● **What you have to do**
Please return the lines of the data below, word for word, from the first line through the line containing "reusable ids, [Peer_Mgr]".
START Task inputs
(* ===== verification/Buffers.v ===== *)
(** * The buffers of a connection, and the small containers of [src/src/util.h]

    [Receive_Buffer] is what a peer reads into, [Cache_Buffer] where it encodes its
    responses; [Simple_Data] is an owned string, [ObjectIDManager] a table of
    reusable ids, [Peer_Mgr] the table of the peers. *)

From S2P Require Import Prelude XixiList XixiHashMap Util Lookup3 Cache CacheInv CacheData.

(** ** [Receive_Buffer], [util.h] lines 297-359 *)

(** [malloc]ed memory of a size, or [NULL]. *)
Class Buffer_Malloc := malloc_buffer : Z -> option bytes.
(** It is as large as asked for, which is at most [PTRDIFF_MAX]. *)
Class Buffer_Malloc_Ok `{Buffer_Malloc} : Prop :=
  malloc_buffer_ok n m : malloc_buffer n = Some m -> Z.of_nat (length m) = n /\ n < 2 ^ 63.

(** [realloc]: the old contents as far as they fit, then what the memory holds. *)
Definition realloc `{Buffer_Malloc} (b : bytes) (n : Z) : option bytes :=
  match malloc_buffer n with
  | Some m => Some (take (Z.to_nat n) b ++ drop (length b) m)
  | None => None
  end.

Module Receive_Buffer.
(** [read_curr_] is its offset in [read_buf_]. *)
Record buffer := mkbuffer {
  read_curr_ : Z;
  read_data_size_ : Z;
  read_buf_ : bytes;
  read_buf_size_ : Z
}.

Section receive_buffer.
Context (DEFAULT_SIZE HIGHWAT_SIZE : Z) `{Buffer_Malloc}.

Definition init (memory : bytes) : buffer := mkbuffer 0 0 memory DEFAULT_SIZE.

Definition get_read_buf (b : buffer) : Z := read_curr_ b + read_data_size_ b.
Definition get_read_buf_size (b : buffer) : Z := u32 (read_buf_size_ b - read_curr_ b - read_data_size_ b).

(** [memmove] within the memory; none outside of it. *)
Definition memmove (dst src n : Z) (m : bytes) : option bytes :=
  match mem_read src n m with Some d => mem_write dst d m | None => None end.

(** Lines 322-327, 328-340, and 342-353. *)
Definition to_front (b : buffer) : option buffer :=
  if negb (read_curr_ b =? 0) then
    match (if read_data_size_ b >? 0 then memmove 0 (read_curr_ b) (read_data_size_ b) (read_buf_ b) else Some (read_buf_ b)) with
    | Some m => Some (b <| read_buf_ := m |> <| read_curr_ := 0 |>)
    | None => None
    end
  else Some b.
(** [None] for the [return] in it. *)
Definition grow (b : buffer) : option buffer :=
  if u32 (s32 (get_read_buf_size b)) <? DEFAULT_SIZE then
    let new_size := s32 (u32 (read_buf_size_ b * 2)) in
    match realloc (read_buf_ b) (u64 new_size) with
    | Some m => Some (b <| read_buf_ := m |> <| read_buf_size_ := u32 new_size |>)
    | None => None
    end
  else Some b.
Definition shrink (b : buffer) : option buffer :=
  if (read_buf_size_ b >? HIGHWAT_SIZE) && (read_data_size_ b <? DEFAULT_SIZE) then
    match to_front b with
    | Some b =>
        let b := match realloc (read_buf_ b) DEFAULT_SIZE with
                 | Some m => b <| read_buf_ := m |> <| read_buf_size_ := DEFAULT_SIZE |>
                 | None => b
                 end in
        Some (b <| read_curr_ := 0 |>)
    | None => None
    end
  else Some b.
Definition handle_processed (b : buffer) : option buffer :=
  match to_front b with
  | Some b => match grow b with Some b => shrink b | None => Some b end
  | None => None
  end.

(** What a read of a socket does with [get_read_buf] and [get_read_buf_size], and
    what processing a part of the data does. *)
Definition received (src : bytes) (b : buffer) : option buffer :=
  if Z.of_nat (length src) <=? get_read_buf_size b then
    match mem_write (get_read_buf b) src (read_buf_ b) with
    | Some m => Some (b <| read_buf_ := m |> <| read_data_size_ ::= fun n => u32 (n + Z.of_nat (length src)) |>)
    | None => None
    end
  else None.
Definition processed (n : Z) (b : buffer) : buffer :=
  b <| read_curr_ ::= fun c => c + n |> <| read_data_size_ ::= fun s => u32 (s - n) |>.

(** The data that was received and not yet processed. *)
Definition data (b : buffer) : bytes := region (read_curr_ b) (read_data_size_ b) (read_buf_ b).

Record wf (b : buffer) : Prop := {
  wf_curr : 0 <= read_curr_ b;
  wf_data : 0 <= read_data_size_ b;
  wf_fits : read_curr_ b + read_data_size_ b <= read_buf_size_ b;
  wf_size : read_buf_size_ b = Z.of_nat (length (read_buf_ b));
  wf_range : DEFAULT_SIZE <= read_buf_size_ b < 2 ^ 31
}.
End receive_buffer.
End Receive_Buffer.

(** ** [Cache_Buffer], [cache_buffer.hpp] *)
Module Cache_Buffer.
(** [extend_] is the chain of the blocks' sizes, the newest first. *)
Record buffer := mkbuffer { total_size_ : Z; offset_ : Z; extend_ : list Z }.

(** Where a piece lies: the block - 0 is [base_buf_], then the extensions from the
    oldest - and the offset. *)
Record place := mkplace { block : nat; at_ : Z }.

Section cache_buffer.
Context (BASE_SIZE : Z) (malloc_block : Z -> bool).

Definition init : buffer := mkbuffer 0 0 [].

(** Lines 38-65; [None] for [NULL]. *)
Definition prepare (size : Z) (b : buffer) : option place * buffer :=
  let advance (b : buffer) := b <| offset_ ::= fun o => u32 (o + size) |> <| total_size_ ::= fun t => u32 (t + size) |> in
  if u32 (size + total_size_ b) <=? BASE_SIZE then (Some (mkplace 0 (offset_ b)), advance b)
  else
    let ready := match extend_ b with [] => false | n :: _ => u32 (size + offset_ b) <=? n end in
    if ready then (Some (mkplace (length (extend_ b)) (offset_ b)), advance b)
    else
      let buf_size := if BASE_SIZE <? size then size else BASE_SIZE in
      if malloc_block buf_size then
        let b := b <| extend_ ::= cons buf_size |> <| offset_ := 0 |> in
        (Some (mkplace (length (extend_ b)) (offset_ b)), advance b)
      else (None, b).

(** Lines 67-75. *)
Definition reset (b : buffer) : buffer := init.
Definition totla_size (b : buffer) : Z := total_size_ b.

(** A run of [prepare]s: the pieces handed out, with their sizes. *)
Fixpoint prepares (sizes : list Z) (b : buffer) : list (place * Z) * buffer :=
  match sizes with
  | [] => ([], b)
  | n :: sizes =>
      let '(p, b) := prepare n b in
      let '(ps, b) := prepares sizes b in
      (match p with Some p => (p, n) :: ps | None => ps end, b)
  end.
(** The size of a block. *)
Definition block_size (b : buffer) (i : nat) : Z :=
  match i with O => BASE_SIZE | S i => default 0 (rev (extend_ b) !! i) end.
End cache_buffer.
End Cache_Buffer.

Module Receive_BufferFacts.
Import Receive_Buffer.
Section facts.
Context (DEFAULT_SIZE HIGHWAT_SIZE : Z) `{Buffer_Malloc} `{!Buffer_Malloc_Ok}.
Context (Hdef : 0 < DEFAULT_SIZE) (Hhigh : DEFAULT_SIZE <= HIGHWAT_SIZE) (Hdef31 : DEFAULT_SIZE < 2 ^ 31).
Abbreviation wf := (wf DEFAULT_SIZE).
Abbreviation handle_processed := (handle_processed DEFAULT_SIZE HIGHWAT_SIZE).

Lemma realloc_some b n m : realloc b n = Some m ->
  Z.of_nat (length m) = n /\ n < 2 ^ 63 /\ forall i, (i < length b)%nat -> Z.of_nat i < n -> m !! i = b !! i.
Proof.
  unfold realloc. destruct (malloc_buffer n) as [f|] eqn:E; [|done]. intros [= <-].
  destruct (malloc_buffer_ok _ _ E) as [Hl Hn]. split_and!; [rewrite length_app, length_take, length_drop; lia|done|].
  intros i Hi Hin. rewrite lookup_app_l by (rewrite length_take; lia). apply lookup_take_lt. lia.
Qed.
Lemma realloc_data b n m c d : realloc b n = Some m -> 0 <= c -> 0 <= d -> c + d <= n -> c + d <= Z.of_nat (length b) ->
  region c d m = region c d b.
Proof.
  intros (Hl&_&Hm)%realloc_some Hc Hd Hn Hb. apply list_eq. intros i. rewrite !region_lookup. case_decide; [|done].
  apply Hm; lia.
Qed.

Lemma region_app o n1 n2 b : 0 <= o -> 0 <= n1 -> 0 <= n2 -> region o (n1 + n2) b = region o n1 b ++ region (o + n1) n2 b.
Proof.
  intros. unfold region. rewrite (Z2Nat.inj_add o n1), (Z2Nat.inj_add n1 n2) by lia.
  by rewrite <- drop_drop, take_take_drop.
Qed.

Lemma free_size b : wf b -> get_read_buf_size b = read_buf_size_ b - read_curr_ b - read_data_size_ b.
Proof. intros [? ? ? ? ?]. unfold get_read_buf_size. rewrite wrap_small; lia. Qed.

(** Nothing is lost, and the data moves to the front. *)
Lemma to_front_spec b : wf b -> exists b', to_front b = Some b' /\ wf b' /\ data b' = data b /\ read_curr_ b' = 0 /\
  read_data_size_ b' = read_data_size_ b /\ read_buf_size_ b' = read_buf_size_ b.
Proof.
  intros Hwf. pose proof Hwf as [Hc Hd Hf Hs Hr]. unfold to_front. destruct (Z.eqb_spec (read_curr_ b) 0) as [Hz|Hz]; cbn [negb].
  { by exists b. }
  destruct (Z.gtb_spec (read_data_size_ b) 0) as [Hp|Hp].
  - unfold memmove. rewrite mem_read_region by lia. set (d := region _ _ _).
    assert (Z.of_nat (length d) = read_data_size_ b) as Hl by (apply region_length; lia).
    destruct (mem_write_some 0 d (read_buf_ b)) as [m Hm]; [lia..|]. rewrite Hm. eexists. split; [done|].
    pose proof (mem_write_length _ _ _ _ Hm) as Hml. split; [|split_and!; try done].
    + split; cbn; lia.
    + change (region 0 (read_data_size_ b) m = d). rewrite <- Hl. by eapply region_written.
  - eexists. split; [done|]. split; [split; cbn; lia|]. split_and!; try done. unfold data, region. cbn.
    by replace (read_data_size_ b) with 0 by lia.
Qed.

(** A memory of 1 GiB and more is not doubled: the size wraps to one that is refused. *)
Definition not_doubled (size : Z) : Prop := 2 ^ 30 <= size \/ malloc_buffer (2 * size) = None.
END Task inputs
● **Written response**
(* ===== verification/Buffers.v ===== *)
(** * The buffers of a connection, and the small containers of [src/src/util.h]

    [Receive_Buffer] is what a peer reads into, [Cache_Buffer] where it encodes its
    responses; [Simple_Data] is an owned string, [ObjectIDManager] a table of
    reusable ids, [Peer_Mgr] the table of the peers. *)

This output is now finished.